A tática ganhou até apelido no Vale do Silício, berço da cultura empreendedora: “blitzscaling”, uma junção de “blitzkrieg”, estratégia do Exército da Alemanha nazista de atacar com força o inimigo para avançar rapidamente, e “scaling”, termo em inglês para a expansão de empresas. O modelo já vinha sofrendo críticas antes da pandemia a reboque da desconfiança sobre startups como a empresa de aluguel de escritórios WeWork, cuja abertura de capital foi cancelada depois de o descontrole nas finanças ficar evidente ao longo de 2019.
A tremenda marcha a ré na economia global causada pela pandemia colocou em xeque de vez o blitzscaling. Afinal, quem quer perder dinheiro em troca de lucros num futuro cada vez mais incerto?
Em vez de negócios queimadores de caixa, os fundos estão apostando em empreendedores capazes de aliar receitas em alta com despesas enxutas — uma forma de blindar-se aos tempos bicudos.
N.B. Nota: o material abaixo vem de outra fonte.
Lemma le_le_fields ptr len : 0 <= ptr < 2 ^ 64 -> 0 <= len < 2 ^ 64 -> rd (le 8 ptr ++ le 8 len) 0 8 = ptr /\ rd (le 8 ptr ++ le 8 len) 8 8 = len.
Proof.
  intros Hp Hl. rewrite rd_here, rd_skip by (rewrite length_le; lia). rewrite length_le. change (8 - 8)%nat with 0%nat.
  unfold rd. rewrite drop_0, take_ge by (rewrite length_le; lia).
  rewrite !unle_le by (change (8 * Z.of_nat 8) with 64; lia). done.
Qed.

Section request.
Context {Obj Pk : Type}.
Abbreviation World := (Launch.World Obj Pk).

Lemma wm_bind_ok {A B} (m : WM (Obj:=Obj) (Pk:=Pk) A) (f : A -> WM B) w w1 a : m w = Some (Ok a, w1) -> (m ≫= f) w = f a w1.
Proof. intros Hm. unfold mbind, wm_bind. by rewrite Hm. Qed.

Lemma read_user_ok l0 va n bs (w : World) :
  l0 <> 0 -> 0 <= va < 2 ^ 64 -> user_bytes (kern_ram (w_kern w)) l0 va n = Some bs ->
  read_user l0 va (Z.of_nat n) w = Some (Ok bs, w).
Proof.
  intros Hl Hv Hb. unfold read_user. rewrite copy_from_user_eq by (done || lia). by rewrite Nat2Z.id, Hb.
Qed.

Lemma read_args_ok l0 argv_ptr args i (w : World) :
  l0 <> 0 ->
  (forall j s, args !! j = Some s -> arg_at (kern_ram (w_kern w)) l0 argv_ptr (i + Z.of_nat j) s) ->
  read_args (length args) i l0 argv_ptr w = Some (Ok (map arg_buffer args, arg_lengths args), w).
Proof.
  intros Hl0. revert i. induction args as [|s args IH]; intros i Hall; [done|]. cbn [length read_args].
  destruct (Hall 0%nat s eq_refl) as (Hlen & ptr & Hptr & Hpair & Hs). rewrite Z.add_0_r in Hpair.
  rewrite (wm_bind_ok _ _ w w _ (read_user_ok l0 _ 16 _ w Hl0 (u64w_range _) Hpair)). cbn zeta.
  destruct (le_le_fields ptr (Z.of_nat (length s)) Hptr ltac:(lia)) as [-> ->].
  unfold ARG_CAP. destruct (Z.ltb_spec 256 (Z.of_nat (length s))); [lia|].
  rewrite (wm_bind_ok _ _ w w s).
  2: { destruct (Z.ltb_spec 0 (Z.of_nat (length s))); [by apply read_user_ok|]. by destruct s. }
  rewrite (wm_bind_ok _ _ w w _ (IH (i + 1) ltac:(intros j s' Hj; replace (i + 1 + Z.of_nat j) with (i + Z.of_nat (S j)) by lia; by apply Hall))).
  done.
Qed.

Lemma read_request_ok ci cp path_ptr path_len argv_ptr name args (w : World) :
  caller (w_kern w) = Ok (ci, cp) -> asks (kern_ram (w_kern w)) cp path_ptr path_len argv_ptr name args ->
  read_request path_ptr path_len argv_ptr (Z.of_nat (length args)) w =
    Some (Ok (mkRequest (pr_id cp) name (map arg_buffer args) (arg_lengths args)), w).
Proof.
  intros Hc [Hl0 Hp [-> Hn] Hname Htext Hargs Hargc Hargv Htot]. unfold read_request, EXECVE_MAX_ARGS, PATH_CAP, EXECVE_ARG_TOTAL.
  destruct (Z.eqb_spec path_ptr 0), (Z.eqb_spec (Z.of_nat (length name)) 0), (Z.ltb_spec 16 (Z.of_nat (length args))); try lia.
  cbn [orb]. rewrite (wm_bind_ok _ _ w w (ci, cp)) by (unfold wm_get; by rewrite Hc). cbn zeta. cbn [snd].
  destruct (Z.eqb_spec (pt_l0_pa (pr_page_table cp)) 0); [done|]. rewrite Z.min_l by lia.
  rewrite (wm_bind_ok _ _ w w _ (read_user_ok _ path_ptr _ _ w Hl0 ltac:(lia) Hname)). rewrite Htext. cbn [negb].
  assert ((0 <? Z.of_nat (length args)) && (argv_ptr =? 0) = false) as ->.
  { destruct Hargv as [->|Hne]; [done|]. destruct (Z.eqb_spec argv_ptr 0); [done|apply andb_false_r]. }
  rewrite Nat2Z.id. rewrite (wm_bind_ok _ _ w w _ (read_args_ok _ argv_ptr args 0 w Hl0 Hargs)). cbn [fst snd].
  fold (args_total args). destruct (Z.ltb_spec 4096 (args_total args + Z.of_nat (length args) * 8)); [lia|done].
Qed.

Lemma arg_buffer_eq s : (length s <= 256)%nat -> arg_buffer s = s ++ replicate (256 - length s) 0.
Proof.
  exact (put_fill 0 [] s 256 eq_refl).
Qed.

Lemma request_args m l0 argv_ptr args :
  (forall j s, args !! j = Some s -> arg_at m l0 argv_ptr (Z.of_nat j) s) -> (length args <= 16)%nat ->
  args_ok (length args) (map arg_buffer args) (arg_lengths args).
Proof.
  intros Hall Hn. constructor; [done|]. intros j Hj. destruct (lookup_lt_is_Some_2 args j Hj) as [s Hs].
  destruct (Hall j s Hs) as (Hlen & ptr & _ & _ & Hb). exists (Z.of_nat (length s)), (arg_buffer s).
  unfold arg_lengths, arg_buffer, ARG_CAP. rewrite !list_lookup_fmap, Hs. split_and!; try done; try lia.
  - rewrite length_put, length_replicate. lia.
  - fold (arg_buffer s). rewrite arg_buffer_eq by done.
    apply Forall_app. split; [by eapply user_bytes_byte|]. apply Forall_replicate. by split.
Qed.

Lemma arg_buffer_nth s k : (length s <= 256)%nat -> (k < length s)%nat -> nth k (arg_buffer s) 0 = nth k s 0.
Proof.
  intros Hl Hk. unfold arg_buffer. rewrite !nth_lookup, put_in by (rewrite ?length_replicate; lia). by rewrite Nat.sub_0_r.
Qed.
End request.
Num artigo de abril, o investidor americano Alex Lazarow, do fundo Cathay Innovation, chamou esses negócios de “camelos”, numa analogia ao fato de os mamíferos armazenarem grandes volumes de água e, assim, sobreviverem num ambiente inóspito como o deserto.
No Brasil, por causa da tradição de juros altos, as startups mais bem-sucedidas já estavam acostumadas a uma operação mais frugal em relação aos pares em mercados desenvolvidos, como os Estados Unidos e a Europa. “Ninguém crescia aqui sem pensar no caixa”, diz Marcos Toledo, sócio do fundo Canary.
A diferença é que, agora, o empresário calejado é o mais desejado pelos fundos. “Os empreendedores mais bem-sucedidos têm em média de 35 a 45 anos e experiência de pelo menos dez anos no mercado”, diz Gustavo Araújo, fundador da Distrito.